*Task directions*:
Below are records; report how many of their lines contain the word "separator", giving only the number.

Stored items
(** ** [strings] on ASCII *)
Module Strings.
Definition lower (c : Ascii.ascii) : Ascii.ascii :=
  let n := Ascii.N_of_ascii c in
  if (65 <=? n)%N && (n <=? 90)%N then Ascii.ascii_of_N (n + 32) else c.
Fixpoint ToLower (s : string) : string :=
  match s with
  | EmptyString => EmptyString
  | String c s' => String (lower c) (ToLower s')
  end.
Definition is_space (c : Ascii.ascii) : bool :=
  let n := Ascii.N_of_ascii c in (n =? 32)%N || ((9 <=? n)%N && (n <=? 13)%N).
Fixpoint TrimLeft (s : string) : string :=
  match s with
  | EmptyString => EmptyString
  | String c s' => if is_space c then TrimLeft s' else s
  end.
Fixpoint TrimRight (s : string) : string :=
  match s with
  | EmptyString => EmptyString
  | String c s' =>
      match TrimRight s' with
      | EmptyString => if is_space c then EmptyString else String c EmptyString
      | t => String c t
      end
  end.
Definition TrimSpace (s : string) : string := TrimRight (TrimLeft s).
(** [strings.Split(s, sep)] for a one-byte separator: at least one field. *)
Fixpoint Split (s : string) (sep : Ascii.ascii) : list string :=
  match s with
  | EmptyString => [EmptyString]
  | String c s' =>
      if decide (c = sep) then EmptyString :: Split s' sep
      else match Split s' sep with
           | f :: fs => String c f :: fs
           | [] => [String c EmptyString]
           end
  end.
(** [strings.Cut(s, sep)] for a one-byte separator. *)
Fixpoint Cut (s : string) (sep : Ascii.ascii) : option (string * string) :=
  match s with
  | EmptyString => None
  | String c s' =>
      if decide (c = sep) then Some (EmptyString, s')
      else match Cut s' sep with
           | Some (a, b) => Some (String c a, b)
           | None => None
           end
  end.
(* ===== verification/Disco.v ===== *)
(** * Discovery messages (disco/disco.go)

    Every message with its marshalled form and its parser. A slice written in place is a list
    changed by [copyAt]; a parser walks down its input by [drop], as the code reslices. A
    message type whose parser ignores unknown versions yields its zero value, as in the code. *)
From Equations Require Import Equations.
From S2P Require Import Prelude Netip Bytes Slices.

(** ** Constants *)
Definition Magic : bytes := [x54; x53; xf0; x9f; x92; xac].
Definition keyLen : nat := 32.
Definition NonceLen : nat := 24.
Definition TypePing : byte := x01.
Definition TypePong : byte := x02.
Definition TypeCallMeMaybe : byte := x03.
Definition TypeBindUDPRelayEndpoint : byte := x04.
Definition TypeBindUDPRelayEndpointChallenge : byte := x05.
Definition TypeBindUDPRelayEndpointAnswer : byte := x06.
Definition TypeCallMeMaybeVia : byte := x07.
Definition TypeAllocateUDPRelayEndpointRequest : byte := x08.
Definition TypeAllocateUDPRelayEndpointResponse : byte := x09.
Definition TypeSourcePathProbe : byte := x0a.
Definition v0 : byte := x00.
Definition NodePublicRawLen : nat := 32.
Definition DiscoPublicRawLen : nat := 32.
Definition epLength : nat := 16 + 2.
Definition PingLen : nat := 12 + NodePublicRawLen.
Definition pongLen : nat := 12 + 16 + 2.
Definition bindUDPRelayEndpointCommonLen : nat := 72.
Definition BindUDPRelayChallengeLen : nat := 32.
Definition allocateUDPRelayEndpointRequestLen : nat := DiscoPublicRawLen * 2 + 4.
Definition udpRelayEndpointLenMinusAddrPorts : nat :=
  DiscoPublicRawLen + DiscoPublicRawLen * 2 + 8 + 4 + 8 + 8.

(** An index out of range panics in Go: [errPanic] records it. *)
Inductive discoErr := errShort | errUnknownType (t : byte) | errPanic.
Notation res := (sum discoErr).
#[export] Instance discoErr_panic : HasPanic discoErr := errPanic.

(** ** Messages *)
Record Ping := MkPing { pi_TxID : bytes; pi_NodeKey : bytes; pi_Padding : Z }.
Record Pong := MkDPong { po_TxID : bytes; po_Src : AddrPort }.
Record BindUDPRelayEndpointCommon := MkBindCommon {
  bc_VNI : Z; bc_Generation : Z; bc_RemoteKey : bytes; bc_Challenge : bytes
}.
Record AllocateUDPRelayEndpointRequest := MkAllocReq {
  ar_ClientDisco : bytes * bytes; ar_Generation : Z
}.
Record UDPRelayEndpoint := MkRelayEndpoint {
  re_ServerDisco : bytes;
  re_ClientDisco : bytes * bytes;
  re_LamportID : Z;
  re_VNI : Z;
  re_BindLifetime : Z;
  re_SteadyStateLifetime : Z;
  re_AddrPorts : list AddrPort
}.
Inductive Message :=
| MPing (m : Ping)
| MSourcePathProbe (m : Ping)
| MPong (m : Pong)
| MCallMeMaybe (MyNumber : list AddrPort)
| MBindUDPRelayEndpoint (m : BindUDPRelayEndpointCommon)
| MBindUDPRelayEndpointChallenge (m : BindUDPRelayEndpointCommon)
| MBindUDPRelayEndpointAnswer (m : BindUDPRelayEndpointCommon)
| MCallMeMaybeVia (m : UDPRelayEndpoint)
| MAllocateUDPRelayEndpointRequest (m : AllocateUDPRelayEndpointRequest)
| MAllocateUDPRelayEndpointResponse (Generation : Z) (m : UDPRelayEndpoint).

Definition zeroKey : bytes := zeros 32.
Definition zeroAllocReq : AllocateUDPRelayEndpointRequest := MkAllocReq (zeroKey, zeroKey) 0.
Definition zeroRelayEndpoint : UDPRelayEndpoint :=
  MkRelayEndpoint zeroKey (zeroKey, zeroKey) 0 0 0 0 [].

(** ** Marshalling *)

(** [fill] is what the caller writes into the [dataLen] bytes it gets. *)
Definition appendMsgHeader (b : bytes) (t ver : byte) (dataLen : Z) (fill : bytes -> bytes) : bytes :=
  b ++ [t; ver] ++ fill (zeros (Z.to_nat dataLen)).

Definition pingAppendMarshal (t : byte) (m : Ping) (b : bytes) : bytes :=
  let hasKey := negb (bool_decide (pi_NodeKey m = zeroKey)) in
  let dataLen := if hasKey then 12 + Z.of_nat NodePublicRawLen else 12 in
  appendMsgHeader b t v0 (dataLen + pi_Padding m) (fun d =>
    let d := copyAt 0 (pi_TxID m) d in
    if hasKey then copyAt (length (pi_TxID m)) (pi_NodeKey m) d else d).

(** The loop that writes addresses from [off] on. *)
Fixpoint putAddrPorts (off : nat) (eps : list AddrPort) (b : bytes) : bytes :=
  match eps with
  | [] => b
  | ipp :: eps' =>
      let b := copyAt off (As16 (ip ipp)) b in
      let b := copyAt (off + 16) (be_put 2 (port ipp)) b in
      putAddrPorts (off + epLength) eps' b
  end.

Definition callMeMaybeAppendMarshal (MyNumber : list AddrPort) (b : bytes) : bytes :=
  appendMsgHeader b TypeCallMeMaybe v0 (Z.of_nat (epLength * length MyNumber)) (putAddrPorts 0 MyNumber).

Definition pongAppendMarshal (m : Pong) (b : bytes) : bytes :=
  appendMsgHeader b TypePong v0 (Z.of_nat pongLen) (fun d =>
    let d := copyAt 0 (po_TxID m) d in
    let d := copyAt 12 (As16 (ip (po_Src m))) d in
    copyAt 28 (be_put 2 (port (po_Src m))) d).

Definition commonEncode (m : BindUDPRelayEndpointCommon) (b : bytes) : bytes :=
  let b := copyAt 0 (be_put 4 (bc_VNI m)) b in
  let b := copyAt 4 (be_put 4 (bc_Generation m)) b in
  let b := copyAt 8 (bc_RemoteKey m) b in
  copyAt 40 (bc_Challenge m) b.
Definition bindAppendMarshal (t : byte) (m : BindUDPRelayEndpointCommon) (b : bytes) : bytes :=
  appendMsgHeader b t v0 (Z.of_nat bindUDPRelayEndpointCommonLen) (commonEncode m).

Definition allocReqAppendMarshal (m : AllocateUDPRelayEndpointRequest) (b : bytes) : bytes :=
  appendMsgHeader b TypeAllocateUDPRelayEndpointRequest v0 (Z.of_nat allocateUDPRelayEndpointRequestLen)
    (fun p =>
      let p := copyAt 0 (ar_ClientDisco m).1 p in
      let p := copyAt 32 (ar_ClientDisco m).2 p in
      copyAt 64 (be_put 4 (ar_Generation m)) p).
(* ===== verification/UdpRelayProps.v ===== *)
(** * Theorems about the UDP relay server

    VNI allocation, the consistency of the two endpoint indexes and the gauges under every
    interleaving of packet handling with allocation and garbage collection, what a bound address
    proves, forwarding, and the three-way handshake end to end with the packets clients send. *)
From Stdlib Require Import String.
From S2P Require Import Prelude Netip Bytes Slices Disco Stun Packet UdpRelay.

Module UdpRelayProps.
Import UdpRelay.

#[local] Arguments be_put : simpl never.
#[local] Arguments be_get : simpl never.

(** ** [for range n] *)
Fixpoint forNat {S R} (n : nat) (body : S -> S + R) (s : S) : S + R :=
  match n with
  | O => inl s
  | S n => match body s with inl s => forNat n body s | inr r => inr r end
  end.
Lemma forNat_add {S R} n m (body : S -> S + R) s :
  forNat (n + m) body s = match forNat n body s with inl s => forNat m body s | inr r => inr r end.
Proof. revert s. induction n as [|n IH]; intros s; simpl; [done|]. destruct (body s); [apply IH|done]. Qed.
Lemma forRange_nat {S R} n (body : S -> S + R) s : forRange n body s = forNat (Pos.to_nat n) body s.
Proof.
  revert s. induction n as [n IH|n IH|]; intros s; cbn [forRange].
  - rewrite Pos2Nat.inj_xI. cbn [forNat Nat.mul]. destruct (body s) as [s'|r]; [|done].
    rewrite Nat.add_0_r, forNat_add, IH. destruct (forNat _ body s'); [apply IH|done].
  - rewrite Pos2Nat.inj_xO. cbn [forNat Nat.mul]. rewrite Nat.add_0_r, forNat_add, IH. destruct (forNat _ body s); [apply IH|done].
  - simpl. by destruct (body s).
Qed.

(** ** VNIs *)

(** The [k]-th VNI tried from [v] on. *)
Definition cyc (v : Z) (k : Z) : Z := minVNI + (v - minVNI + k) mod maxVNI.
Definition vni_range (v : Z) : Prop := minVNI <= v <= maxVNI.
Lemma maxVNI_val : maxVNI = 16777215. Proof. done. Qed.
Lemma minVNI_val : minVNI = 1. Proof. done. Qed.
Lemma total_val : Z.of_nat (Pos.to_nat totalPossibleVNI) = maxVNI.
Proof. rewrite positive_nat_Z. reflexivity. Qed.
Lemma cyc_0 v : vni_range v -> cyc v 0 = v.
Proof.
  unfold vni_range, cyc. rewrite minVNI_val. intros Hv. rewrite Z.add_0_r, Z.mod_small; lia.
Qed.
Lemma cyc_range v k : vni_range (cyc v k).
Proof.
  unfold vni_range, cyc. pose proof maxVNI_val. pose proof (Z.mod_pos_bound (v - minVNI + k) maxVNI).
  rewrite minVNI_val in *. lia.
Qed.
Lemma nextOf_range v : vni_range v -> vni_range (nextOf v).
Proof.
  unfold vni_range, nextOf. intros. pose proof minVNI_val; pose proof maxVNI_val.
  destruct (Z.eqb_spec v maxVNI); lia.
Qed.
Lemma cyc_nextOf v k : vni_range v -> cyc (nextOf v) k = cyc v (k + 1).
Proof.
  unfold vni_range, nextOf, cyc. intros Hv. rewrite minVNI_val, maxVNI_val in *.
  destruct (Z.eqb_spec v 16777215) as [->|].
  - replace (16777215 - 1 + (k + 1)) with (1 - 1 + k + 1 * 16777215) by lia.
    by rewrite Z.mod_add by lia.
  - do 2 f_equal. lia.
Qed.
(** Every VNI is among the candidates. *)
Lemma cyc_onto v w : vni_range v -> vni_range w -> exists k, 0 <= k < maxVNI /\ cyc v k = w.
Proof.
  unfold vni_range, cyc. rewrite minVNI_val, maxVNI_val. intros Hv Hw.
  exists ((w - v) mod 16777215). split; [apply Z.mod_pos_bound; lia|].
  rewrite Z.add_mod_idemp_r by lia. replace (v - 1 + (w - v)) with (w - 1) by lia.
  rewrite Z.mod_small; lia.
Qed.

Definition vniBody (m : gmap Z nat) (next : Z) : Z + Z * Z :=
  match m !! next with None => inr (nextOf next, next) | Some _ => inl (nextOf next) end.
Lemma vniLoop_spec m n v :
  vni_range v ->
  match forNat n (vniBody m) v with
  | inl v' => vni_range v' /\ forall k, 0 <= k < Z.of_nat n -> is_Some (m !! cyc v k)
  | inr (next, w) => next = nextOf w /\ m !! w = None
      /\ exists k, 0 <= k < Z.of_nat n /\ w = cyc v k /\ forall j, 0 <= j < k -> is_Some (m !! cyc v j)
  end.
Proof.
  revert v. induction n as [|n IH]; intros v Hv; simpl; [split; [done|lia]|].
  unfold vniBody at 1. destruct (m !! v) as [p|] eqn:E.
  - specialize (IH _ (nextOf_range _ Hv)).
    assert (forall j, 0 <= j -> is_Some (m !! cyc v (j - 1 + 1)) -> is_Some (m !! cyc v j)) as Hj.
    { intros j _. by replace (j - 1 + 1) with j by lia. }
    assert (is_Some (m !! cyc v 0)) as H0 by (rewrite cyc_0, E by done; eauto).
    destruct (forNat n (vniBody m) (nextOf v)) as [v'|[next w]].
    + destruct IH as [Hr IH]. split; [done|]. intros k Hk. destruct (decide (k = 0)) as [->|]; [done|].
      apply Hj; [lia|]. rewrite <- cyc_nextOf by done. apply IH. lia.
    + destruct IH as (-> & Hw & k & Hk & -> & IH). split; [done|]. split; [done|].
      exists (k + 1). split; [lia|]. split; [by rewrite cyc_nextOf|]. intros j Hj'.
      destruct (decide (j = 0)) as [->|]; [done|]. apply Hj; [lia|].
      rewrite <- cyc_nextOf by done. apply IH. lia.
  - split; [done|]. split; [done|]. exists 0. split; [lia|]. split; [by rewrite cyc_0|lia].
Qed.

*Solution*:
2